Traditional video segmentation methods are constrained by closed-vocabulary settings, struggling with unseen objects and implicit temporal queries—e.g., surgical instruments dynamically appearing/disappearing across procedural stages. Existing referring segmentation (RS) approaches assume target relevance persists throughout the entire video, contradicting real-world temporal dynamics. To address this, we propose **Temporal-Constrained Video Referring Segmentation (TC-VideoRS)**, a novel task introducing explicit temporal constraints that enable models to adaptively infer spatiotemporal target relevance from natural language time cues. We design a prompt-based multimodal architecture jointly modeling cross-modal semantics and spatiotemporal consistency. Furthermore, we develop an automated benchmark construction pipeline and release TCVideoRSBenchmark—the first benchmark for dynamic scenarios, comprising 52 temporally rich samples. Experiments demonstrate our method’s effectiveness and robustness in open-vocabulary, time-sensitive video segmentation.

Conventional approaches to video segmentation are confined to predefined object categories and cannot identify out-of-vocabulary objects, let alone objects that are not identified explicitly but only referred to implicitly in complex text queries. This shortcoming limits the utility for video segmentation in complex and variable scenarios, where a closed set of object categories is difficult to define and where users may not know the exact object category that will appear in the video.
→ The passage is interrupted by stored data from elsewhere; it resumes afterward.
Lemma multicast_is_public ip :
  is_multicast ip = true -> is_loopback ip = false /\ is_unspecified ip = false.
Proof.
  destruct ip as [[|o octets]|[|o octets]]; cbn; try done.
  - intros Ho. bools. split; apply bool_decide_eq_false_2; intros [=]; lia.
  - intros Ho%bool_decide_eq_true_1. injection Ho as ->. split; apply bool_decide_eq_false_2; discriminate.
Qed.

(** A command line that is accepted. *)
Lemma validate_cli_Ok cli v :
  validate_cli cli = Ok v ->
  ServerCli.transport cli = "hybrid"
  /\ server_validate_secret "reverse tunnel auth token" (ServerCli.auth_token cli) = Ok tt
  /\ is_loopback (addr_ip (tcp_listen v)) = true
  /\ is_multicast (addr_ip (quic_listen v)) = false
  /\ parse_public_proxy_listens (ServerCli.public_proxy_listen cli) = Ok (public_proxy_listens v).
Proof.
  unfold validate_cli. destruct (bool_decide (ServerCli.transport cli = "hybrid")) eqn:Ht; [|done].
  apply bool_decide_eq_true_1 in Ht. cbn [negb].
  intros ([] & Hsecret & H1)%result_bind_Ok. apply result_bind_Ok in H1 as (u & _ & H1).
  do 2 (case_if_in H1; [done|]).
  apply result_bind_Ok in H1 as (quic & _ & H1). case_if_in H1; [done|].
  apply result_bind_Ok in H1 as (tcp & _ & H1). case_if_in H1; [done|].
  apply result_bind_Ok in H1 as (proxies & Hproxies & H1).
  apply result_bind_Ok in H1 as (target & _ & [= <-]). cbn [tcp_listen quic_listen public_proxy_listens].
  split_and!; try done.
  - by destruct (is_loopback (addr_ip tcp)).
  - destruct (is_multicast (addr_ip quic)) eqn:Hm; [|done].
    destruct (multicast_is_public (addr_ip quic) Hm) as [Hl Hu].
    match goal with Hq : (negb (is_loopback (addr_ip quic) || _) && _)%bool = false |- _ =>
      by rewrite Hl, Hu, ?Hm in Hq end.
Qed.

(** *** What the process listens on *)

(** A task is on loopback unless it is the QUIC ingress; the reserve backend
    speaks the same token, and a listener the protocol of its port. *)
Definition task_private (token : string) (target : option string) (task : Task) : Prop :=
  match task with
  | RunServer listen config =>
      is_loopback (addr_ip listen) = true /\ config = mk_server_config token TransportTcp
  | RunQuicServer listen config =>
      is_multicast (addr_ip listen) = false /\ server_auth_token config = token
      /\ exists name cert key, server_transport config = TransportHybrid name cert (Some key)
  | RunKeepalives => True
  | RunListener listen target' protocol =>
      is_loopback (addr_ip listen) = true /\ target' = target
      /\ protocol = protocol_of_port (addr_port listen)
  end.

Lemma bind_all_Ok bind listens out : bind_all bind listens = Ok out -> out = listens.
Proof.
  revert out. induction listens as [|listen rest IH]; intros out; cbn [bind_all]; [congruence|].
  destruct (bind listen); [|done]. intros (bound & ->%IH & [= <-])%result_bind_Ok. done.
Qed.

Definition listener_of (task : Task) : option SocketAddr :=
  match task with RunListener listen _ _ => Some listen | _ => None end.

(** Only the QUIC ingress of a server that starts is reachable from outside: the
    plain reserve backend and all proxy listeners are on loopback, behind the
    TLS terminator; no two listeners share an address, there are between one
    and eight of them, and each accepts the protocol of its port. *)
Theorem server_listens_privately `{DerBase64} cli bind tasks :
  server_tasks cli bind = Ok tasks ->
  exists v, validate_cli cli = Ok v
    /\ Forall (task_private (ServerCli.auth_token cli) (target_node_id v)) tasks
    /\ omap listener_of tasks = public_proxy_listens v /\ NoDup (public_proxy_listens v)
    /\ (1 <= List.length (public_proxy_listens v) <= MAX_PUBLIC_PROXY_LISTENERS)%nat.
Proof.
  unfold server_tasks. intros (v & Hv & H1)%result_bind_Ok. exists v. split; [done|].
  apply validate_cli_Ok in Hv as (_ & _ & Htcp & Hquic & Hlist).
  apply result_bind_Ok in H1 as (cert & _ & H1). apply result_bind_Ok in H1 as (key & _ & H1).
  apply result_bind_Ok in H1 as (listeners & ->%bind_all_Ok & H1). case_if_in H1; [done|].
  injection H1 as <-. apply public_proxy_listens_iff in Hlist as (Hlen & Hnd & Hall).
  pose proof (Forall2_length _ _ _ Hall) as Hsame. rewrite Hsame in Hlen.
  split_and!; try done; try lia.
  - do 3 (apply Forall_cons; split; [cbn; eauto 6|]).
    apply Forall_fmap, Forall_forall. intros listen Hin. cbn. split_and!; [|done|done].
    apply list_elem_of_lookup in Hin as [i Hi]. by apply (Forall2_lookup_r _ _ _ _ _ Hall) in Hi as (? & _ & _ & ?).
  - cbn [app omap list_omap listener_of]. generalize (public_proxy_listens v). intros l. induction l as [|listen rest IH]; [done|].
    cbn in *. by rewrite IH.
Qed.

(** *** The two ends of the tunnel *)

(** Whatever tunnel configuration the phone accepts, the server accepts its
    token and its server name, as both are checked alike at the two ends. *)
Theorem tunnel_ends_agree `{DerBase64} file node owner user password c :
  reverse_tunnel_config file node owner user password = Ok (Some c) ->
  server_validate_secret "reverse tunnel auth token" (cfg_auth_token c) = Ok tt
  /\ exists name cert, cfg_transport c = TransportHybrid name cert None
       /\ server_validate_identifier "server name" name 253 = Ok tt.
Proof.
  intros Hc. split.
  - apply reverse_tunnel_config_Ok in Hc as (_ & _ & Hs). destruct (settings_secret _ Hs) as [Hlen Hctl].
    unfold server_validate_secret. rewrite Hctl, orb_false_r. unfold MAX_SECRET_LENGTH in *.
    rewrite (proj2 (Z.ltb_ge _ _)), (proj2 (Z.ltb_ge _ _)) by lia. done.
  - revert Hc. unfold reverse_tunnel_config. cbv zeta.
    destruct (_ || _); [case_if; done|]. intros Hc. accepted Hc. injection Hc as <-.
    eexists _, _. split; [reflexivity|].
    match goal with Hi : validate_identifier _ ?n 253 = Ok _ |- _ =>
      revert Hi; unfold validate_identifier, server_validate_identifier, identifier_char end.
    by destruct (_ || _ || _).
Qed.
(** *** Metrics *)

Definition line_name (l : MetricLine) : string :=
  match l with TypeLine metric kind => metric ++ " " ++ kind | Sample series _ => series end.

(** The series are fixed: nothing a phone or a tunnel reports names one, and no
    two lines name the same one. *)
Definition METRIC_NAMES : list string :=
  line_name <$> metric_lines None None None None true TunnelEventCounters.default_counters.

Lemma metric_names_fixed connected transport freshness failover healthy counters :
  line_name <$> metric_lines connected transport freshness failover healthy counters = METRIC_NAMES.
Proof. reflexivity. Qed.

Lemma metric_names_NoDup : NoDup METRIC_NAMES.
Proof. apply (bool_decide_eq_true_1 (NoDup METRIC_NAMES)). vm_compute. reflexivity. Qed.
End Handlers.

(** ** The probe's loop *)

Section ProbeLoop.
Context `{Blake3} `{!IpifyJson}.

(** [run_health_probe]: what the system shows at each tick, and what the observers
    answer through the proxy at that tick; without a proxied client the loop runs
    on without answers. *)
Fixpoint run_health_probe (client : option (nat -> string -> option string)) (config : ProbeConfig)
    (facts : list ProbeFacts) (r : RuntimeState.t) : RuntimeState.t :=
  match facts with
  | [] => r
  | f :: rest =>
      run_health_probe client config rest
        (apply_probe config
           (probe_once f ((fun c => c (List.length rest)) <$> client) config) r)
  end.

Lemma run_health_probe_last client config facts f r :
  exists n r', run_health_probe client config (facts ++ [f])%list r
    = apply_probe config (probe_once f ((fun c => c n) <$> client) config) r'.
Proof.
  revert r. induction facts as [|g facts IH]; intros r; cbn [app run_health_probe]; [by eexists _, _|].
  apply IH.
Qed.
Such scenarios can arise in operating room video analysis, where different health systems may use different workflows and instrumentation, requiring flexible solutions for video analysis. Reasoning segmentation (RS) now offers promise towards such a solution, enabling natural language text queries as interaction for identifying object to segment. However, existing video RS formulation assume that target objects remain contextually relevant throughout entire video sequences. This assumption is inadequate for real-world scenarios in which objects of interest appear, disappear or change relevance dynamically based on temporal context, such as surgical instruments that become relevant only during specific procedural phases or anatomical structures that gain importance at particular moments during surgery. Our first contribution is the introduction of temporally-constrained video reasoning segmentation, a novel task formulation that requires models to implicitly infer when target objects become contextually relevant based on text queries that incorporate temporal reasoning. Since manual annotation of temporally-constrained video RS datasets would be expensive and limit scalability, our second contribution is an innovative automated benchmark construction method. Finally, we present TCVideoRSBenchmark, a temporally-constrained video RS dataset containing 52 samples using the videos from the MVOR dataset.